Apesar do avanço dos cenários virtuais, a validação física continua sendo uma etapa indispensável. Após a fase digital, os protótipos passam por milhares de horas de testes práticos em laboratórios e em diferentes regiões agrícolas do país. Nesse estágio, sensores instalados nos equipamentos registram dados contínuos de desempenho e desgaste, enviando essas informações de volta às equipes de engenharia para o ajuste fino de componentes mecânicos, calibração de softwares embarcados e aprimoramento dos sistemas de visão computacional.

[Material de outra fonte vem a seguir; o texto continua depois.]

(* ===== verification/Command.v ===== *)
(** * Command: the command interpreter ([_sdk/user_backup/command.c])

    It turns a line from the shell into requests to the FAT32 server and sends the
    shell the text to show: messages of type 2, then one of type 4, or of type 3
    before it exits. *)

From S2P Require Import Prelude Sectors Fat FatServer Process.

Definition FAT32_PID : Z := 7.
Definition FAT32_TYPE_READ : Z := 0.
Definition FAT32_TYPE_SPAWN : Z := 1.
Definition FAT32_CHUNK : Z := 100.
Definition FAT32_PID_RESP : Z := 101.
Definition FAT32_ERR : Z := 255.

(** Messages of one kind, in order. *)
Fixpoint send_all (pid type : Z) (ps : list (list Z)) : U proc unit :=
  match ps with
  | [] => mret tt
  | p :: ps' => psend pid type p ;; send_all pid type ps'
  end.

Definition send_str (pid : Z) (s : list Z) : U proc unit := send_all pid 2 (pieces (length s) s).

(** Pointers into the message are the bytes from there on, to the end of the
    structure; beyond it nothing is known. *)

(** Skips spaces. *)
Fixpoint skip_spaces (p : list Z) : U proc (list Z) :=
  match p with
  | [] => utrap
  | b :: p' => if b =? 32 then skip_spaces p' else mret p
  end.

Definition cmd_path (msg : request) (k : nat) : U proc (list Z) := skip_spaces (drop k (rq_mem msg)).

(** The replies to a read request, until the last one. *)
Fixpoint read_replies (n : nat) (shell : Z) : U proc unit :=
  match n with
  | O => ufuel
  | S n' =>
    resp ← wait_from FAT32_PID;
    if rq_type resp =? FAT32_ERR then
      psend shell 2 (bytes_of "Error" ++ crlf) ;;
      psend shell 4 []
    else if rq_type resp =? 101 then mret tt
    else if rq_type resp =? FAT32_CHUNK then
      chunk_sz ← rd8 (rq_data resp) 4;
      bs ← rd_slice (rq_mem resp) 5 chunk_sz;
      psend shell 2 bs ;;
      read_replies n' shell
    else read_replies n' shell
  end.

Definition do_readfile (msg : request) (shell : Z) : U proc unit :=
  path ← cmd_path msg 9;
  bs ← rd_slice path 0 63;
  psend FAT32_PID FAT32_TYPE_READ bs ;;
  per_msg (λ n, read_replies n shell) ;;
  psend shell 2 crlf ;;
  psend shell 4 [].

(** [hex]: the sixteen digits of a pid without leading zeros, the last one kept. *)
Definition hex_digit_lower (d : Z) : Z := if d <? 10 then 48 + d else 97 + d - 10.
Definition hex16 (pid : Z) : list Z := (λ i, hex_digit_lower (Z.land (Z.shiftr pid (4 * (15 - i))) 0xF)) <$> seqZ 0 16.
Fixpoint strip_zeros (n : nat) (l : list Z) : list Z :=
  match n, l with
  | S n', b :: l' => if b =? 48 then strip_zeros n' l' else l
  | _, _ => l
  end.

(** The pid in the first eight bytes of a reply. *)
Definition pid_of_bytes (data : list Z) : Z := foldr (λ b pid, Z.lor (Z.shiftl pid 8) b) 0 (take 8 data).

Definition do_spawn (msg : request) (shell : Z) : U proc unit :=
  path ← cmd_path msg 6;
  bs ← rd_slice path 0 63;
  psend FAT32_PID FAT32_TYPE_SPAWN bs ;;
  resp ← wait_from FAT32_PID;
  (if rq_type resp =? FAT32_ERR then send_str shell (bytes_of "Spawn error" ++ crlf)
   else if rq_type resp =? FAT32_PID_RESP then
     send_str shell (bytes_of "Spawned PID ") ;;
     send_str shell (strip_zeros 15 (hex16 (u64 (pid_of_bytes (rq_data resp))))) ;;
     send_str shell crlf
   else mret tt) ;;
  psend shell 4 [].

(** The bytes before the first that satisfies [stop], and the rest from it on. *)
Fixpoint scan_to (stop : Z → bool) (p : list Z) : U proc (list Z * list Z) :=
  match p with
  | [] => utrap
  | b :: p' => if stop b then mret ([], p) else r ← scan_to stop p'; mret (b :: r.1, r.2)
  end.

(** The three digits of a reply's type. *)
Definition err_text (n : Z) : list Z :=
  bytes_of "Err: " ++ [u8 (Z.quot n 100 + 48); u8 (Z.rem (Z.quot n 10) 10 + 48); u8 (Z.rem n 10 + 48)] ++ crlf ++ [0].

Definition do_writefile (msg : request) (shell : Z) : U proc unit :=
  path ← cmd_path msg 10;
  r ← scan_to (λ b, (b =? 0) || (b =? 32)) path;
  let name := r.1 in
  sep ← rd8 r.2 0;
  if (sep =? 0) || (length name =? 0)%nat then send_str shell (bytes_of "Usage: writefile <path> <data>" ++ crlf)
  else
    d ← scan_to (λ b, b =? 0) (drop 1 r.2);
    let head := take 50 name ++ [0] in
    let data := take (64 - length head) d.1 in
    psend FAT32_PID 2 (head ++ data) ;;
    resp ← wait_from FAT32_PID;
    (if 250 <=? rq_type resp then psend shell 2 (err_text (i32 (rq_type resp)))
     else send_str shell (bytes_of "OK" ++ crlf)) ;;
    psend shell 4 [].

(** Delete, make and remove a directory: a request with a path and a yes-or-no reply. *)
Definition do_simple (msg : request) (shell : Z) (k : nat) (type : Z) (err : list Z) : U proc unit :=
  path ← cmd_path msg k;
  bs ← rd_slice path 0 63;
  psend FAT32_PID type bs ;;
  resp ← wait_from FAT32_PID;
  (if rq_type resp =? FAT32_ERR then send_str shell err else send_str shell (bytes_of "OK" ++ crlf)) ;;
  psend shell 4 [].

Definition help_text : list Z :=
  bytes_of "Commands:" ++ crlf ++ bytes_of "  help" ++ crlf ++ bytes_of "  readfile <path>" ++ crlf ++
  bytes_of "  spawn <path>" ++ crlf ++ bytes_of "  writefile <path> <data>" ++ crlf ++ bytes_of "  delete <path>" ++ crlf ++
  bytes_of "  mkdir <path>" ++ crlf ++ bytes_of "  rmdir <path>" ++ crlf ++ bytes_of "  clear" ++ crlf ++
  bytes_of "  exit" ++ crlf.

(** [ESC [2J ESC [H] *)
Definition clear_text : list Z := [27] ++ bytes_of "[2J" ++ [27] ++ bytes_of "[H".

(** One turn of the loop of [_start]; [false] when the program has exited. *)
Definition command (msg : request) : U proc bool :=
  if negb (rq_type msg =? 1) then mret true
  else
    let shell := rq_sender msg in
    c0 ← rd8 (rq_data msg) 0;
    c1 ← rd8 (rq_data msg) 1;
    if c0 =? 104 then send_str shell help_text ;; psend shell 4 [] ;; mret true
    else if c0 =? 99 then send_str shell clear_text ;; psend shell 4 [] ;; mret true
    else if c0 =? 101 then
      send_str shell (bytes_of "Bye!" ++ crlf) ;; psend shell 3 [0] ;; mret false
    else if (c0 =? 114) && (c1 =? 101) then do_readfile msg shell ;; mret true
    else if (c0 =? 115) && (c1 =? 112) then do_spawn msg shell ;; mret true
    else if c0 =? 119 then do_writefile msg shell ;; mret true
    else if c0 =? 100 then do_simple msg shell 7 3 (bytes_of "Delete error" ++ crlf) ;; mret true
    else if c0 =? 109 then do_simple msg shell 6 4 (bytes_of "Mkdir error" ++ crlf) ;; mret true
    else if (c0 =? 114) && (c1 =? 109) then do_simple msg shell 6 5 (bytes_of "Rmdir error" ++ crlf) ;; mret true
    else send_str shell (bytes_of "Unknown" ++ crlf) ;; psend shell 4 [] ;; mret true.

(** [_start] for the next [n] messages. *)
Fixpoint command_start (n : nat) : U proc unit :=
  match n with
  | O => mret tt
  | S n' => msg ← wait_any; go ← command msg; if go : bool then command_start n' else mret tt
  end.
(** * TTRPG ledger backend: reputation endpoints and gear / reputation schemas

    A shallow embedding of
      - [backend/app/routers/reputation.py]  (ownership guard, two read endpoints),
      - [backend/app/models/reputation.py]   (pydantic reputation schemas),
      - [backend/app/models/gear.py]         (pydantic gear schemas),
    together with a model of the database client the router receives as
    its [db] argument.

    Python code that talks to the database is written in a small state and
    exception monad [py]; pydantic model construction is written in the
    exception monad [outcome]. *)

From Stdlib Require Import ZArith String Ascii List Lia DecimalString DecimalZ.
From stdpp Require Import base option list sorting pretty.
Import ListNotations.

Set Warnings "-register-all".
Local Open Scope string_scope.
Local Open Scope Z_scope.
Local Open Scope list_scope.

(** ** Python values

    What [json] decoding of a PostgREST answer yields, and what is passed as
    keyword arguments to a pydantic model.  A [dict] keeps insertion order. *)

Inductive value :=
| VNone
| VBool (b : bool)
| VInt (z : Z)
| VStr (s : string)
| VList (l : list value)
| VDict (d : list (string * value)).

Definition dict := list (string * value).

Fixpoint dict_get (d : dict) (k : string) : option value :=
  match d with
  | [] => None
  | (k', v) :: d' => if String.eqb k' k then Some v else dict_get d' k
  end.

Definition dict_del (d : dict) (k : string) : dict :=
  List.filter (fun kv => negb (String.eqb (fst kv) k)) d.

Definition is_None (v : value) : bool :=
  match v with VNone => true | _ => false end.

(** ** Exceptions and results *)

Inductive exn :=
| HTTPException (status_code : Z) (detail : string)
| APIError (code details : string)
| ValidationError (model : string)
| AttributeError
| TypeError.
Lemma updateJob_run rq e w :
  updateJob rq e w =
  match oid_cast (rq_id rq) with
  | None => (w, Ok (mkResp 500 (BMsg false "Server error while updating job")))
  | Some i =>
      match jobs w !! i with
      | None => (w, Ok (mkResp 404 (BMsg false "Job not found")))
      | Some job =>
          if negb (jstr_eqb (user job) (req_user_id rq)) then
            (w, Ok (mkResp 401 (BMsg false "Not authorized to update this job")))
          else
            match job_update (update_set rq job (now e)) job with
            | inl _ => (w, Ok (mkResp 500 (BMsg false "Server error while updating job")))
            | inr j' =>
                let w1 := set_jobs (<[i := j']> (jobs w)) w in
                if negb (ostr_eqb (Some (status job)) (b_status (rq_body rq))) then
                  match notify_user (req_user_id rq) "Job Status Updated"
                          (update_mail_text (rq_body rq) (status job)) e w1 with
                  | (w2, Ok _) => (w2, Ok (mkResp 200 (BJob (Some j'))))
                  | (w2, Throw _) =>
                      (w2, Ok (mkResp 500 (BMsg false "Server error while updating job")))
                  end
                else (w1, Ok (mkResp 200 (BJob (Some j'))))
            end
      end
  end.
Proof.
  unfold updateJob. run_prog. destruct (oid_cast (rq_id rq)) as [i|] eqn:Hc; [|reflexivity].
  destruct (jobs w !! i) as [job|] eqn:Hj; [|reflexivity].
  destruct (negb _); [reflexivity|]. rewrite job_findByIdAndUpdate_run, Hc, Hj.
  destruct (job_update _ _) as [m|j']; [reflexivity|].
  destruct (negb _); [|reflexivity].
  destruct (notify_user _ _ _ _ _) as [w2 [[]|x]]; reflexivity.
Qed.

Lemma deleteJob_run rq e w :
  deleteJob rq e w =
  match oid_cast (rq_id rq) with
  | None => (w, Ok (mkResp 500 (BMsg false "Server error while deleting job")))
  | Some i =>
      match jobs w !! i with
      | None => (w, Ok (mkResp 404 (BMsg false "Job not found")))
      | Some job =>
          if negb (jstr_eqb (user job) (req_user_id rq)) then
            (w, Ok (mkResp 401 (BMsg false "Not authorized to delete this job")))
          else
            let w1 := if str_truthy (resume job)
                      then set_files (delete (tpl (resume job)) (files w)) w else w in
            (set_jobs (delete i (jobs w1)) w1,
             Ok (mkResp 200 (BMsg true "Job removed successfully")))
      end
  end.
Proof.
  unfold deleteJob. run_prog. destruct (oid_cast (rq_id rq)) as [i|] eqn:Hc; [|reflexivity].
  destruct (jobs w !! i) as [job|] eqn:Hj; [|reflexivity].
  destruct (negb _); [reflexivity|].
  destruct (str_truthy _); autorewrite with prog_run; rewrite Hc; reflexivity.
Qed.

O Brasil tem se posicionado como um polo estratégico na validação dessas tecnologias para o mercado global. A combinação de clima tropical, diversidade de solos e uso intensivo de máquinas exige soluções customizadas para operações de alta rigorosidade. Centros de pesquisa instalados no país, como as unidades mantidas pela multinacional em Mogi das Cruzes, Canoas e Ibirubá, desenvolvem e validam arquiteturas de engenharia que posteriormente são integradas a plataformas globais. À medida que a demanda por produtividade cresce no campo, a capacidade de integrar IA desde a concepção do produto torna-se um diferencial competitivo crucial para a indústria e para o gestor rural que busca tecnologias mais confiáveis.